But what I am talking about here is replacing existing with new, a very expensive proposition, where you seem to be talking about new construction and putting it in the ground from the start.KD5NRH wrote:With the price of direct burial cable vs the price of 60ft of conduit, there's no reason not to have it properly protected. As for the rest, it's not a whole lot more work than getting it properly put up above ground, and reduces the potential for future issues.jimlongley wrote:But there won't be any conduit unless you provide it, and fish it, and have your electrician wire it (it won'r be legal for you to wire it unless you are a licensed electrician) and hook it up.
KD5NRH wrote:And none of which address the fact that there are already things running under my yard that will cost me a lot if I break them. Therefore, I avoid breaking them. The simple fact is, I don't have drunken backhoe contests in my yard, and any contractor I hire is insured against such things.And of course, it wouldn't have to be your dog that dug it up, maybe you decided to plant some roses or fence posts along the property line of the house you just bought with buried facilities, and you hit them yourself, I can posit literally thousands of possibilities, most of which would not involve your ninja trainer.
Which puts you in the very small percentage of people who actually ever consider that there might be something buried right where they are going to dig. And I have witnessed one of those drunken contests, not with a backhoe, but two bubbas with yard tractors seeing who could dig the deeper trench, and when one scraped the buried 13.2kV line in the right of way behind his house, boy did the sparks fly. And that was an area very well posted "BURIED POWER - DO NOT DIG" as a matter of fact they used one of the sign posts as a starting point.

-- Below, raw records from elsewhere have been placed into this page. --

(** [part.quantityInStock += req.body.quantity]: the sum when the quantity
    is a number; when it is a string, the numeral of the stock followed by
    the string, which the [Number] path casts back to a number. [None] is
    the failed cast. *)
Definition addQuantity (stock : Z) (quantity : Quantity) : option Z :=
  match quantity with
  | JsonNumber n => Some (stock + n)
  | JsonString s => parseInteger (pretty stock +:+ s)
  end.

(** [POST /api/parts/:id/restock]. A failed cast and a stock below the
    [min: 0] of the schema make [save] throw. *)
Definition restock_part (id : nat) (quantity : Quantity) (coll : gmap nat Doc)
    : Response Doc * gmap nat Doc :=
  if negb (validQuantity quantity) then (ValidationErrors, coll)
  else
    match coll !! id with
    | None => (NotFound "Part not found", coll)
    | Some part =>
        match addQuantity (quantityInStock part) quantity with
        | Some stock =>
            if bool_decide (0 ≤ stock) then
              let saved := mkDoc stock (minimumStockLevel part) (isActive part) in
              (Ok saved, <[id := saved]> coll)
            else (InternalServerError, coll)
        | None => (InternalServerError, coll)
        end
    end.

(** [DELETE /api/parts/:id]: the soft delete. *)
Definition delete_part (id : nat) (coll : gmap nat Doc)
    : Response string * gmap nat Doc :=
  match coll !! id with
  | None => (NotFound "Part not found", coll)
  | Some part =>
      let saved := mkDoc (quantityInStock part) (minimumStockLevel part) false in
      (Ok "Part deleted successfully", <[id := saved]> coll)
  end.

End Parts.

(** ** Concrete data *)

Module Examples.

(** A shop with one supplier (contact 1), one part (part 7, three in
    stock) and no orders yet. *)
Definition emptyShop : Orders.Db :=
  Orders.mkDb ∅ {[ 7%nat := mkPart 3 ]} {[ 1%nat ]}.

(** Two of part 7 at 5 each, with a 72 hour limit. *)
Definition orderRequest : Orders.CreateBody :=
  Orders.mkCreateBody 1 [Orders.mkPartLine 7 2 5] (Some 72).

(** The same request without a time limit. *)
Definition orderRequestNoLimit : Orders.CreateBody :=
  Orders.mkCreateBody 1 [Orders.mkPartLine 7 2 5] None.

(** The same request with a time limit of 200 hours. *)
Definition orderRequestBadLimit : Orders.CreateBody :=
  Orders.mkCreateBody 1 [Orders.mkPartLine 7 2 5] (Some 200).

(** A confirmed order placed at time 0 with the default limit; its
    deadline is [72 * msPerHour = 259200000]. *)
Definition confirmedOrder : Order.t :=
  Order.mk 1 [(7%nat, 2, 5, 10)] 10 Order.confirmed 0 72 (Some 259200000) 9.

Definition shopWithOrder : Orders.Db :=
  Orders.mkDb {[ 0%nat := confirmedOrder ]} {[ 7%nat := mkPart 3 ]} {[ 1%nat ]}.

(** An edit of the limit to 48 hours, and one that also sends a
    [countdownEndTime]. *)
Definition editLimit : Orders.UpdateBody :=
  Orders.mkUpdateBody None (Some 48) false None None.

Definition editLimitAndDeadline : Orders.UpdateBody :=
  Orders.mkUpdateBody None (Some 48) false (Some 5) None.

Definition editBadLimit : Orders.UpdateBody :=
  Orders.mkUpdateBody None (Some 0) false None None.

(** Scenario C and D of the spec: technician 5, times of day in
    milliseconds (10:00 is 36000000, 11:00 is 39600000). *)
Definition appointment (status : Schedule.Status) : Schedule.t :=
  Schedule.mk "Brake service" 36000000 39600000 60 status (Some 5%nat)
    [Schedule.mkRequiredPart 7 5 true] 9.

Definition diary (status : Schedule.Status) : Schedules.Db :=
  Schedules.mkDb {[ 0%nat := appointment status ]} {[ 7%nat := mkPart 3 ]}.

(** A request for technician [tech] from [startTime] to [endTime]. *)
Definition booking (tech : option nat) (startTime endTime : Z)
    : Schedules.CreateBody :=
  Schedules.mkCreateBody "Oil change" startTime endTime 60 None tech [].



(** A second appointment of the same technician, 12:00 to 13:00, and a
    request that moves it to 10:30. *)
Definition laterAppointment : Schedule.t :=
  Schedule.mk "Oil change" 43200000 46800000 60 Schedule.scheduled (Some 5%nat) [] 9.

Definition busyDiary : Schedules.Db :=
  Schedules.mkDb {[ 0%nat := appointment Schedule.scheduled; 1%nat := laterAppointment ]}
    {[ 7%nat := mkPart 3 ]}.

Definition moveTo (startTime endTime : Z) : Schedules.UpdateBody :=
  Schedules.mkUpdateBody None (Some startTime) (Some endTime) None None None None.




(** The order of [shopWithOrder] once delivered. *)
Definition deliveredOrder : Order.t :=
  Order.set_status Order.delivered confirmedOrder.

Definition shopWithDelivered : Orders.Db :=
  Orders.mkDb {[ 0%nat := deliveredOrder ]} {[ 7%nat := mkPart 5 ]} {[ 1%nat ]}.

(** Three orders of one supplier, and a query for pages of two. *)
Definition shopWithThreeOrders : Orders.Db :=
  Orders.mkDb
    {[ 0%nat := confirmedOrder; 1%nat := deliveredOrder; 2%nat := confirmedOrder ]}
    {[ 7%nat := mkPart 3 ]} {[ 1%nat ]}.

Definition pagesOfTwo (page : Z) : OrdersRest.ListQuery :=
  OrdersRest.mkListQuery (Some page) (Some 2) None None.

(** Requests that send the limit the order has, 72, as a number and as the
    string ["72"], and one that sends nothing. *)
Definition sameLimit : Orders.UpdateBody :=
  Orders.mkUpdateBody None (Some 72) false None None.

Definition sameLimitAsString : Orders.UpdateBody :=
  Orders.mkUpdateBody None (Some 72) true None None.

Definition emptyUpdate : Orders.UpdateBody :=
  Orders.mkUpdateBody None None false None None.

(** A pending order. *)
Definition pendingOrder : Order.t :=
  Order.set_status Order.pending confirmedOrder.

Definition shopWithPending : Orders.Db :=
  Orders.mkDb {[ 0%nat := pendingOrder ]} {[ 7%nat := mkPart 3 ]} {[ 1%nat ]}.

(** A booking that asks for five of part 7 (three are in stock) and, on a
    second line, for part 7 again without a quantity. *)
Definition bookingWithParts : Schedules.CreateBody :=
  Schedules.mkCreateBody "Brake service" 50400000 54000000 60 None (Some 5%nat)
    [Schedules.mkRequiredPartBody 7 (Some 5) None;
     Schedules.mkRequiredPartBody 7 None None].

(** A request that names a part the shop does not have. *)
Definition orderRequestUnknownPart : Orders.CreateBody :=
  Orders.mkCreateBody 1 [Orders.mkPartLine 8 1 5] None.



(** A stock room: part 0 is low (2 of at least 5), part 1 is well stocked. *)
Definition stockRoom : gmap nat Parts.Doc :=
  {[ 0%nat := Parts.mkDoc 2 5 true; 1%nat := Parts.mkDoc 40 5 true ]}.

End Examples.

(** ** Theorems *)

Section Classification.

Lemma hours_lt_24_iff (timeLeft : Z) :
  floorDiv timeLeft (1000 * 60 * 60) < 24 ↔ timeLeft < 24 * msPerHour.
Proof.
  unfold floorDiv, msPerHour. split; intros H.
  - apply Z.nle_gt. intros Hge. apply Z.nle_gt in H. apply H.
    apply Z.div_le_lower_bound; lia.
  - apply Z.div_lt_upper_bound; lia.
Qed.

Lemma classify_None now : classify None now = None.
Proof. reflexivity. Qed.

Lemma classify_overdue e now : e - now ≤ 0 → classify (Some e) now = Some "overdue".
Proof.
  intros H. unfold classify, Order.countdownStatus. simpl.
  rewrite bool_decide_eq_true_2 by done. reflexivity.
Qed.

Lemma classify_urgent e now :
  0 < e - now → e - now < 24 * msPerHour → classify (Some e) now = Some "urgent".
Proof.
  intros H0 H1. unfold classify, Order.countdownStatus. simpl.
  rewrite bool_decide_eq_false_2 by lia. simpl.
  rewrite bool_decide_eq_true_2; [reflexivity|]. by apply hours_lt_24_iff.
Qed.

Lemma classify_normal e now :
  24 * msPerHour ≤ e - now → classify (Some e) now = Some "normal".
Proof.
  intros H. unfold classify, Order.countdownStatus. simpl.
  rewrite bool_decide_eq_false_2 by (unfold msPerHour in H; lia). simpl.
  rewrite bool_decide_eq_false_2; [reflexivity|].
  rewrite hours_lt_24_iff. lia.
Qed.

End Classification.


(** C4. For every [countdownEndTime] and [now], [classify] returns exactly
    one of "no deadline" ([None]), "overdue", "urgent" and "normal": no
    deadline exactly when the field is absent, overdue exactly when the
    remaining time is [<= 0], urgent exactly when it is strictly between 0
    and 24 hours, normal exactly from 24 hours on. At a remaining time of
    exactly 24 hours the result is "normal", at exactly 0 it is "overdue". *)
Theorem classify_exactly_one_of_four (now : Z) :
  classify None now = None
  ∧ (∀ e : Z,
       classify (Some e) now ≠ None
       ∧ (classify (Some e) now = Some "overdue" ↔ e - now ≤ 0)
       ∧ (classify (Some e) now = Some "urgent" ↔ 0 < e - now < 24 * msPerHour)
       ∧ (classify (Some e) now = Some "normal" ↔ 24 * msPerHour ≤ e - now))
  ∧ (∀ cet : option Z,
       classify cet now ∈ [None; Some "overdue"; Some "urgent"; Some "normal"])
  ∧ classify (Some (now + 24 * msPerHour)) now = Some "normal"
  ∧ classify (Some now) now = Some "overdue".
Proof.
  assert (Hcases : ∀ e : Z,
    (e - now ≤ 0 ∧ classify (Some e) now = Some "overdue")
    ∨ (0 < e - now < 24 * msPerHour ∧ classify (Some e) now = Some "urgent")
    ∨ (24 * msPerHour ≤ e - now ∧ classify (Some e) now = Some "normal")).
  { intros e.
    destruct (Z_le_gt_dec (e - now) 0) as [H0|H0].
    - left. split; [done|]. by apply classify_overdue.
    - destruct (Z_lt_le_dec (e - now) (24 * msPerHour)) as [H1|H1].
      + right; left. split; [lia|]. apply classify_urgent; lia.
      + right; right. split; [done|]. by apply classify_normal. }
  split; [reflexivity|]. split; [|split; [|split]].
  - intros e.
    destruct (Hcases e) as [[Hr ->]|[[Hr ->]|[Hr ->]]];
      (split; [done|]); (split; [|split]); (split; intros ?);
      done || (unfold msPerHour in *; lia).
  - intros [e|].
    + destruct (Hcases e) as [[_ ->]|[[_ ->]|[_ ->]]]; set_solver.
    + rewrite classify_None. set_solver.
  - apply classify_normal. lia.
  - apply classify_overdue. lia.
Qed.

Again, I am talking a global everyone here, not just you.
IF it's in conduit, maybe, but that depends on the conduit never having been damaged, had mud leak into it, had the soil shift and crimp, or many other things that I have seen happen. After all, the suggestion I made was that you or someone working for you or a pet or something had damaged the conduit in the first place. Now it's not possible to just pull out the old and pull in the new, and it's still your pocket the repairs are coming out of.KD5NRH wrote:Why would I (or any electrician worth using) look for the fault? It's 60 feet: unhook both ends and pull it out, using it to fish a new line in the process. We're not talking about a five mile run that needs heavy machinery. I don't use a TDR on the cable for my mobile antenna when it fails for the simple reason that anything requiring more than $30 worth of equipment is more expensive and time consuming than pulling a new cable.Don't forget, I spent an entire career dealing with buried and underground facilities. Everything on your side of the meter is your responsibility, and you can denigrate the 60 feet of wire as being mere bagatelle, but when it comes to dealing with a buried fault, it is very complicated to find and fix.
Like I said, I've been there and done that, and tried to pull cable through damaged conduit and had to shoot trouble in buried cable. It's been thought of.
Yes, I have seen overhead water supply, and above ground sewer, and not just in third world countries. There are places in the US where it is nearly impossible to bury anything due to soil conditions, just go out on the caprock for a few days and look around at some of the trailers out there, you'll find a lot of stuff above the ground.KD5NRH wrote:But have you ever seen an overhead residential water supply or sewer? I bet the same specialized techniques that allow water pipes to be buried will work with conduit when properly applied.I have seen buried power service drops, put in by the power company, not by an electrical contractor hired by the homeowner, that ended up almost on the surface after final grading and erosion took place.
And what specialized techniques for conduit would you be referring to, the same ones you implied didn't exist in your first paragraph?
The thing you are overlooking, and you are getting real close to making personal attacks in your objections to what I am saying, is that what I am talking about is passing legislation requiring upgrades to all existing facilities, replacing all of the above ground stuff, an expensive and time consuming proposition that someone has to pay for, while you seem to be talking about nothing but new construction or your own specific narrow circumstance. Stop and consider for a few minutes instead of just sending a knee jerk response.
Like I said, if passing a law would solve it, gun control would have worked long ago.